Laura Sowdon, OTR #5SLL #5sensesLL #normalisoverrated

About the Author

Laura Sowdon, OTR/L is an occupational therapist, writer, speaker, educator and creator of the Five Senses Literature Lessons homeschool curriculum. She has worked as an occupational therapist with children in public and private schools, as well as private practice. Laura has taught and managed homeschool co-ops as well as homeschooling her own three children. Laura is dedicated to the idea of educating children at a pace that aligns with brain and physical development milestones and respects neurodiversity in all its forms.

4 thoughts on “Auditory Processing Disorder: How to Homeschool when they literally can’t hear what you’re saying”

  1. Samara anderson

    Thank you so much for talking about this much needed and often missed tropic when it comes to learning with auditory processing disorder. Combining apd and adhd make things even more challenging. As you said, hands on activities are so helpful! It’s like the glue between focus, listening and also building communication and relational skills.

    1. Laura Sowdon

      I am so glad you found my thoughts helpful! Having multiple learning challenges is hard- on both the child and us parents.

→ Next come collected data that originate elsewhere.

(* ===== verification/Typing.v ===== *)
(** * The typing invariant of the store

    Every property holds a value of its [propertyValueType]: a group
    ([NO_VALUE]) holds nothing, a [OneD] property a number, a 2D or 3D
    property an array of two (or three) numbers, a colour four, a path a
    shape.  The host's templates are typed, [setValue] refuses a value of
    the wrong type, and the other setters leave the value alone, so
    [typed] is an instance of [Store.HostInv], carried through the stages
    of "Do It" by [Store.preserves].  [Pipeline] relies on it when a stage
    reads a point: a typed 2D property always yields its two
    coordinates. *)

From S2P Require Import Prelude Host Store.

(** The value a property of type [t] may hold.  The types the script
    never reads or writes (markers, text, custom values, indices) are
    unconstrained. *)
Definition value_typed (t : pvt) (v : value) : bool :=
  match t with
  | NO_VALUE => match v with VNone => true | _ => false end
  | ThreeD_SPATIAL | ThreeD | TwoD_SPATIAL | TwoD | OneD | COLOR | SHAPE => value_fits t v
  | CUSTOM_VALUE | MARKER | LAYER_INDEX | MASK_INDEX | TEXT_DOCUMENT => true
  end.

Definition typed (h : host) : Prop :=
  map_Forall (λ _ q, value_typed (pvtype q) (pval q) = true) (props h).

#[export] Instance typed_dec h : Decision (typed h).
Proof. unfold typed. apply _. Defined.

Fixpoint tmpl_typed (t : tmpl) : bool :=
  let '(Tmpl _ _ ty v _ ks) := t in value_typed ty v && forallb tmpl_typed ks.

(** ** Lemmas *)

Lemma value_fits_typed t v : value_fits t v = true → value_typed t v = true.
Proof. by destruct t, v. Qed.

Lemma templates_typed mn t : template mn = Some t → tmpl_typed t = true.
Proof. unfold template. repeat case_bool_decide; intros [= <-]; reflexivity. Qed.

Lemma typed_upd p f h :
  (∀ q, props h !! p = Some q → value_typed (pvtype (f q)) (pval (f q)) = true) →
  typed h → typed (upd_prop p f h).
Proof.
  intros Hf Ht k q. rewrite props_upd_prop.
  intros [(-> & q0 & Hq0 & ->) | (_ & Hq)]%lookup_alter_Some; [by apply Hf|by apply (Ht k)].
Qed.

Lemma typed_keep p f h :
  (∀ q, pvtype (f q) = pvtype q ∧ pval (f q) = pval q) → typed h → typed (upd_prop p f h).
Proof.
  intros Hf Ht. apply typed_upd; [|done]. intros q Hq.
  destruct (Hf q) as [-> ->]. by apply (Ht p).
Qed.

Lemma typed_ins p q h :
  value_typed (pvtype q) (pval q) = true → typed h → typed (ins_prop p q h).
Proof. intros Hq Ht. unfold typed. simpl. by apply map_Forall_insert_2. Qed.

Lemma alloc_typed t h : tmpl_typed t = true → typed h → typed (alloc t h).2.
Proof.
  revert h. induction t as [mn nm ty v cse ks IH] using tmpl_ind'.
  intros h [Hv Hks]%andb_prop Ht. cbn [alloc].
  match goal with |- context [?go ks (bump h)] =>
    assert (Hgo : ∀ h0, typed h0 → typed (go ks h0).2) end.
  { clear Ht h. induction IH as [|k ks Hk _ IHks]; intros h0 Ht0; simpl; [done|].
    simpl in Hks. apply andb_prop in Hks as [Hk' Hks].
    pose proof (Hk h0 Hk' Ht0) as Ht1. destruct (alloc k h0) as [i h1]; simpl in *.
    specialize (IHks Hks h1 Ht1). by destruct (_ ks h1). }
  specialize (Hgo (bump h) Ht). destruct (_ ks (bump h)). simpl in *. by apply typed_ins.
Qed.

(** ** The host calls keep the store typed *)

Ltac keep_typed := intros ?; apply typed_keep; [intros ?; split; reflexivity|done].

#[export] Instance typed_alert_inv : AlertInv typed.
Proof. by intros s h. Qed.

#[export] Instance typed_host_inv : HostInv typed.
Proof.
  split.
  - intros p v h Ht. unfold setValue, need. st_simpl.
    destruct (props h !! p) as [q|] eqn:Hq; simpl; [|done].
    destruct (bool_decide _ && value_fits _ _) eqn:E; simpl; [|done].
    apply andb_prop in E as [_ E]. apply typed_upd; [|done].
    intros q' Hq'. rewrite Hq in Hq'. injection Hq' as <-. by apply value_fits_typed.
  - intros p e h Ht. unfold setExpression, need. st_simpl.
    destruct (props h !! p); simpl; [|done]. destruct (canSetExpression _); simpl; [|done].
    revert Ht. keep_typed.
  - intros p b h Ht. unfold setExpressionEnabled, need. st_simpl.
    destruct (props h !! p); simpl; [|done]. destruct (_ && _); simpl; [|done].
    revert Ht. keep_typed.
  - intros p s h Ht. unfold setName, need. st_simpl.
    destruct (props h !! p); simpl; [|done]. revert Ht. keep_typed.
  - intros p s h Ht. unfold setComment, need. st_simpl.
    destruct (props h !! p); simpl; [|done]. revert Ht. keep_typed.
  - intros p mn h Ht. unfold addProperty, need. st_simpl.
    destruct (props h !! p); simpl; [|done].
    destruct (template mn) as [t|] eqn:Etm; simpl; [|done].
    pose proof (alloc_typed t h (templates_typed mn t Etm) Ht) as Ha.
    destruct (alloc t h). simpl in *. revert Ha. keep_typed.
Qed.

#[export] Hint Resolve typed_host_inv typed_alert_inv : wf.
Fixpoint suffixes (s : string) : list string :=
  s :: match s with String _ s' => suffixes s' | EmptyString => [] end.

(** [r.test(s)] *)
Definition rx_test (r : regex) (s : string) : bool :=
  existsb (λ t, negb (bool_decide (rx_match r t = []))) (suffixes s).

(** The expressions of the source. *)
Definition re_anchor : regex := RLit "anchor".
Definition re_position : regex := RLit "position".
Definition re_rotation : regex := RAlt (RLit "rotation") (RAlt (RLit "rotación") (RLit "rotation")).
Definition re_copies : regex :=
  RAlt (RLit "copies") (RAlt (RLit "copias") (RAlt (RLit "copie")
    (RAlt (RLit "kopien") (RLit "copie")))).
Definition re_offset : regex := RLit "offset".
Definition re_scale : regex := RLit "scale".
Definition re_start_opacity : regex :=
  RAlt (RCat (RLit "start") (RCat RWs (RLit "opacity"))) (RLit "opacidad").
Definition re_end_opacity : regex :=
  RAlt (RCat (RLit "end") (RCat RWs (RLit "opacity"))) (RLit "opacidad").

(** ** The finders *)

(** [for (i...) { var p = parent.property(preferred[i]); if (p) return p; }] *)
Fixpoint first_property (h : host) (parent : N) (mns : list string) : option N :=
  match mns with
  | [] => None
  | mn :: mns' => property h parent mn ||| first_property h parent mns'
  end.

Definition findOneD (h : host) (parent : N) (preferredMatchNames : list string)
    (nameRegex : option regex) : option N :=
  first_property h parent preferredMatchNames
  ||| find_kid h parent (λ q, match nameRegex with
                              | Some r => rx_test r (name q) && bool_decide (pvtype q = OneD)
                              | None => false
                              end)
  ||| find_kid h parent (λ q, bool_decide (pvtype q = OneD)).

Definition findVectorPosition (h : host) (xform : N) : option N :=
  property h xform "ADBE Vector Position"
  ||| find_kid h xform (λ q, rx_test re_position (lower (name q)) &&
                             (bool_decide (pvtype q = TwoD) || bool_decide (pvtype q = TwoD_SPATIAL))).

Definition findRotation (h : host) (xform : N) : option N :=
  property h xform "ADBE Vector Rotation" ||| property h xform "ADBE Vector Repeater Rotation"
  ||| findOneD h xform [] (Some re_rotation).

Definition findCopies (h : host) (repeater : N) : option N :=
  property h repeater "ADBE Vector Repeater Copies"
  ||| property h repeater "ADBE Vector Repeater Copies 2"
  ||| findOneD h repeater [] (Some re_copies).

(** [repeater.property("ADBE Vector Repeater Transform") ||
     repeater.property("ADBE Vector Transform Group")] *)
Definition repeaterTransform (h : host) (repeater : N) : option N :=
  property h repeater "ADBE Vector Repeater Transform"
  ||| property h repeater "ADBE Vector Transform Group".

(** The anchor lookup of [bindRepeater]. *)
Definition findRepeaterAnchor (h : host) (xform : N) : option N :=
  property h xform "ADBE Vector Anchor"
  ||| find_kid h xform (λ q, bool_decide (matchName q = "ADBE Vector Anchor") ||
                             (rx_test re_anchor (name q) && bool_decide (pvtype q = TwoD_SPATIAL))).

(** The lookups of [linkRepeaterToLayerControls]. *)
Definition findOffset (h : host) (repeater : N) : option N :=
  property h repeater "ADBE Vector Repeater Offset" ||| findOneD h repeater [] (Some re_offset).
(* ===== verification/Memory.v ===== *)
(** * The Anchor Memory

    [ensureAPMemoryEffect], [getAPMemoryPointProp], [saveAnchorToMemory]
    and [getSavedAnchor] of [src/CenterAP_AddRepeater_v2.0.jsx].  The
    snapshot lives in a Point Control effect of the layer whose name is the
    section variable [memName]: ["Anchor Point Restore (don't change)"] in
    v2.0 ([memName_v20]) and ["AP Memory"] in v1.9 ([memName_v19]); the
    code of the two versions differs only in that string.  The save also
    writes the layer comment ["[AP saved] x, y"] with
    [Number.prototype.toFixed(1)], modelled by [toFixed]. *)

From S2P Require Import Prelude Host Store Anchor.

(** ** [Number.prototype.toFixed(f)] on a rational

    For [x >= 0] the digits are those of the integer [n] closest to
    [x * 10^f], the larger one on a tie; a negative [x] is printed as ["-"]
    followed by the digits of [-x].  (Numbers of [1e21] and more, which
    JavaScript prints in exponent notation, are out of the script's range.) *)

Fixpoint zeros (n : nat) : string :=
  match n with O => "" | S n' => String "0" (zeros n') end.

(** The digit string [m] of [n], with a point before the last [f] digits
    and leading zeros so that at least one digit precedes the point. *)
Definition place_point (f : nat) (m : string) : string :=
  match f with
  | O => m
  | S _ =>
      let m := if (String.length m <=? f)%nat then zeros (S f - String.length m) +:+ m else m in
      let k := String.length m in
      String.substring 0 (k - f) m +:+ "." +:+ String.substring (k - f) f m
  end.

Definition round_half_up (x : Q) : Z := Qfloor (x + (1 # 2)).

Definition toFixed (f : nat) (x : Q) : string :=
  let neg := negb (Qle_bool 0 x) in
  let ax := if neg then - x else x in
  let n := round_half_up (ax * inject_Z (10 ^ Z.of_nat f)) in
  (if neg then "-" else "") +:+ place_point f (pretty (Z.to_N n)).

Definition memName_v20 : string := "Anchor Point Restore (don't change)".
Definition memName_v19 : string := "AP Memory".

(** [layer.property("ADBE Effect Parade")] *)
Definition effectsParade (h : host) (layer : N) : option N :=
  property h layer "ADBE Effect Parade".

Definition is_2d (t : pvt) : bool :=
  match t with TwoD | TwoD_SPATIAL => true | _ => false end.

Section memory.
Variable memName : string.

Definition ensureAPMemoryEffect (layer : N) : ST host N :=
  h ← get;
  match effectsParade h layer with
  | None => mthrow "Could not access Effects on this layer."
  | Some fx =>
      match property h fx memName with
      | Some mem => mret mem
      | None =>
          m ← addProperty fx "ADBE Point Control";
          match m with
          | None => mthrow ("Could not add '" +:+ memName +:+ "' effect.")
          | Some mem => setName mem memName;; mret mem
          end
      end
  end.

(** The first 2D property of the effect, else its first property. *)
Definition getAPMemoryPointProp (h : host) (mem : N) : option N :=
  find_kid h mem (λ q, is_2d (pvtype q)) ||| property_at h mem 1.

Definition saveAnchorToMemory (layer : N) : ST host unit :=
  h ← get;
  match transform_prop h layer "ADBE Anchor Point" with
  | None => mthrow "Could not access layer Anchor Point."
  | Some ap =>
      mem ← ensureAPMemoryEffect layer;
      h ← get;
      match getAPMemoryPointProp h mem with
      | None => mthrow ("Could not access '" +:+ memName +:+ "' point property.")
      | Some pointProp =>
          apq ← need ap;
          match xy (pval apq) with
          | None => mthrow "setValue: NaN is not a valid value"
          | Some a =>
              setValue pointProp (VArr [a.1; a.2]);;
              catch (setComment layer
                       ("[AP saved] " +:+ toFixed 1 a.1 +:+ ", " +:+ toFixed 1 a.2))
                    (λ _, mret tt)
          end
      end
  end.

(** [v && v.length >= 2 ? [v[0], v[1]] : null] is [xy v]. *)
Definition getSavedAnchor (h : host) (layer : N) : option (Q * Q) :=
  fx ← effectsParade h layer;
  mem ← property h fx memName;
  pointProp ← getAPMemoryPointProp h mem;
  v ← value_of h pointProp;
  xy v.
End memory.

Example toFixed_samples :
  toFixed 1 (1234 # 100) = "12.3" ∧ toFixed 1 (-5 # 100) = "-0.1" ∧
  toFixed 1 (-4 # 100) = "-0.0" ∧ toFixed 1 (25 # 100) = "0.3" ∧
  toFixed 2 7 = "7.00" ∧ toFixed 0 (5 # 2) = "3".
Proof. vm_compute. done. Qed.

(** ** Lemmas *)

Lemma getAPMemoryPointProp_proper h1 h2 mem :
  same_skel h1 h2 → getAPMemoryPointProp h1 mem = getAPMemoryPointProp h2 mem.
Proof.
  intros H. unfold getAPMemoryPointProp.
  rewrite (find_kid_skel h1 h2 mem _ (λ s, is_2d s.1.2) H), (property_at_proper h1 h2) by done.
  done.
Qed.

Lemma effectsParade_proper h1 h2 layer :
  same_skel h1 h2 → effectsParade h1 layer = effectsParade h2 layer.
Proof. intros H. unfold effectsParade. by apply property_proper. Qed.

Lemma value_of_upd_value h p v q :
  props h !! p = Some q → value_of (upd_prop p (with_value v) h) p = Some v.
Proof. intros Hq. unfold value_of. by rewrite props_upd_prop, lookup_alter_eq, Hq. Qed.

Lemma value_of_upd_keeps h p k f :
  (∀ q, pval (f q) = pval q) → value_of (upd_prop k f h) p = value_of h p.
Proof.
  intros Hf. unfold value_of. rewrite props_upd_prop, lookup_alter.
  case_decide; subst; [|done]. destruct (props h !! p); simpl; by rewrite ?Hf.
Qed.

Lemma setComment_ok p s h :
  is_Some (props h !! p) → setComment p s h = Ok tt (upd_prop p (with_comment s) h).
Proof. intros [q Hq]. unfold setComment, need. st_simpl. by rewrite Hq. Qed.

Lemma ensureAPMemoryEffect_found memName h layer fx mem :
  effectsParade h layer = Some fx → property h fx memName = Some mem →
  ensureAPMemoryEffect memName layer h = Ok mem h.
Proof. intros Hfx Hmem. unfold ensureAPMemoryEffect. st_simpl. by rewrite Hfx, Hmem. Qed.

(** ** Saving then loading the snapshot *)

Section roundtrip.
Variable memName : string.

Lemma saveAnchorToMemory_existing h layer ap a fx mem pp qpp :
  transform_prop h layer "ADBE Anchor Point" = Some ap →
  props h !! ap ≫= (λ q, xy (pval q)) = Some a →
  effectsParade h layer = Some fx → property h fx memName = Some mem →
  getAPMemoryPointProp h mem = Some pp → props h !! pp = Some qpp →
  settable qpp (VArr [a.1; a.2]) = true → is_Some (props h !! layer) →
  saveAnchorToMemory memName layer h =
    Ok tt (upd_prop layer (with_comment ("[AP saved] " +:+ toFixed 1 a.1 +:+ ", " +:+ toFixed 1 a.2))
             (upd_prop pp (with_value (VArr [a.1; a.2])) h)).
Proof.
  intros Hap Ha Hfx Hmem Hpp Hqpp Hset Hl.
  unfold saveAnchorToMemory. unfold mbind at 1, ST_bind at 1, get at 1. rewrite Hap.
  rewrite (bind_ok _ _ _ mem h) by (by eapply ensureAPMemoryEffect_found).
  unfold mbind at 1, ST_bind at 1, get at 1. rewrite Hpp.
  destruct (props h !! ap) as [qa|] eqn:Hqa; simplify_eq/=.
  unfold mbind at 1, ST_bind at 1, need at 1. rewrite Hqa. rewrite Ha.
  unfold mbind at 1, ST_bind at 1. rewrite (setValue_ok _ _ _ qpp) by done.
  apply catch_ok, setComment_ok.
  by rewrite props_upd_prop, lookup_alter_is_Some.
Qed.

(** Along the path layer / effect / point of [h], [getSavedAnchor] in any
    store with the same skeleton reads the point's value. *)
Lemma getSavedAnchor_path h h' layer fx mem pp :
  same_skel h' h → effectsParade h layer = Some fx → property h fx memName = Some mem →
  getAPMemoryPointProp h mem = Some pp →
  getSavedAnchor memName h' layer = value_of h' pp ≫= xy.
Proof.
  intros Hs Hfx Hmem Hpp. unfold getSavedAnchor.
  rewrite (effectsParade_proper _ _ _ Hs), Hfx. simpl.
  rewrite (property_proper _ _ Hs fx fx eq_refl _ _ eq_refl), Hmem. simpl.
  by rewrite (getAPMemoryPointProp_proper _ _ _ Hs), Hpp.
Qed.

(** C6. Save/load round trip, snapshot effect present: when the
    layer's anchor point holds a point [a] and the layer already has the
    snapshot effect whose point property accepts a 2D point,
    [saveAnchorToMemory] succeeds and [getSavedAnchor] on the resulting
    store returns exactly [a]. *)
Theorem save_then_load_existing h layer ap a fx mem pp qpp :
  transform_prop h layer "ADBE Anchor Point" = Some ap →
  props h !! ap ≫= (λ q, xy (pval q)) = Some a →
  effectsParade h layer = Some fx → property h fx memName = Some mem →
  getAPMemoryPointProp h mem = Some pp → props h !! pp = Some qpp →
  settable qpp (VArr [a.1; a.2]) = true → is_Some (props h !! layer) →
  ∃ h', saveAnchorToMemory memName layer h = Ok tt h' ∧
        getSavedAnchor memName h' layer = Some a.
Proof.
  intros Hap Ha Hfx Hmem Hpp Hqpp Hset Hl.
  eexists. split; [by eapply saveAnchorToMemory_existing|].
  rewrite (getSavedAnchor_path h _ layer fx mem pp); [|etrans; apply same_skel_upd; auto with ae|done..].
  rewrite value_of_upd_keeps, (value_of_upd_value _ _ _ qpp) by done.
  simpl. by destruct a.
Qed.
End roundtrip.

(** A layer (0) with Transform (5: anchor 6, position 7) and an Effect
    Parade (8) already holding the v2.0 snapshot effect (9) whose point
    property is 10. *)
Definition sample_memory_props : list (N * prop) := [
  (0%N, mkProp "ADBE Vector Layer" "Shape Layer 1" NO_VALUE VNone "" false false 0 "" [5%N; 8%N]);
  (5%N, mkProp "ADBE Transform Group" "Transform" NO_VALUE VNone "" false false 0 "" [6%N; 7%N]);
  (6%N, mkProp "ADBE Anchor Point" "Anchor Point" TwoD_SPATIAL (VArr [25; 50]) "" false true 0 "" []);
  (7%N, mkProp "ADBE Position" "Position" TwoD_SPATIAL (VArr [960; 540]) "" false true 0 "" []);
  (8%N, mkProp "ADBE Effect Parade" "Effects" NO_VALUE VNone "" false false 0 "" [9%N]);
  (9%N, mkProp "ADBE Point Control" memName_v20 NO_VALUE VNone "" false false 0 "" [10%N]);
  (10%N, mkProp "ADBE Point Control-0001" "Point" TwoD_SPATIAL (VArr [0; 0]) "" false true 0 "" [])].

Lemma save_then_load_existing_witness :
  let h := mkHost (list_to_map sample_memory_props) 11%N None [] in
  ∃ h', saveAnchorToMemory memName_v20 0%N h = Ok tt h' ∧
        getSavedAnchor memName_v20 h' 0%N = Some (25, 50).
Proof.
  intros h.
  apply (save_then_load_existing memName_v20 h 0%N 6%N (25, 50) 8%N 9%N 10%N
           (mkProp "ADBE Point Control-0001" "Point" TwoD_SPATIAL (VArr [0; 0]) "" false true 0 "" []));
    [reflexivity..|vm_compute; by eexists].
Defined.

(** ** The store invariant *)

Lemma ensureAPMemoryEffect_preserves `{HostInv P} memName layer : preserves P (ensureAPMemoryEffect memName layer).
Proof. unfold ensureAPMemoryEffect. preserve. Qed.

#[export] Hint Resolve ensureAPMemoryEffect_preserves : wf.

Lemma saveAnchorToMemory_preserves `{HostInv P} memName layer : preserves P (saveAnchorToMemory memName layer).
Proof. unfold saveAnchorToMemory. preserve. Qed.

#[export] Hint Resolve saveAnchorToMemory_preserves : wf.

  2. As an audiologist working with APD, I disagree that these kids should not use audiobooks- while you can reinforce details they may have missed, I feel it’s important to exercise listening skills by using them. Even kids with APD, ironically, may be auditory learners. Going mainly visual improves retention of details but does not address the problems.

    1. Laura Sowdon

      That is a great point, that some kids still do well with audiobooks and get a lot of benefit from working with that media, even if they do have auditory processing issues. But for some kids- a video with the visual component added in, helps them get more out of the learning experience. It is important that each parent work with their own child to figure out what works best for them.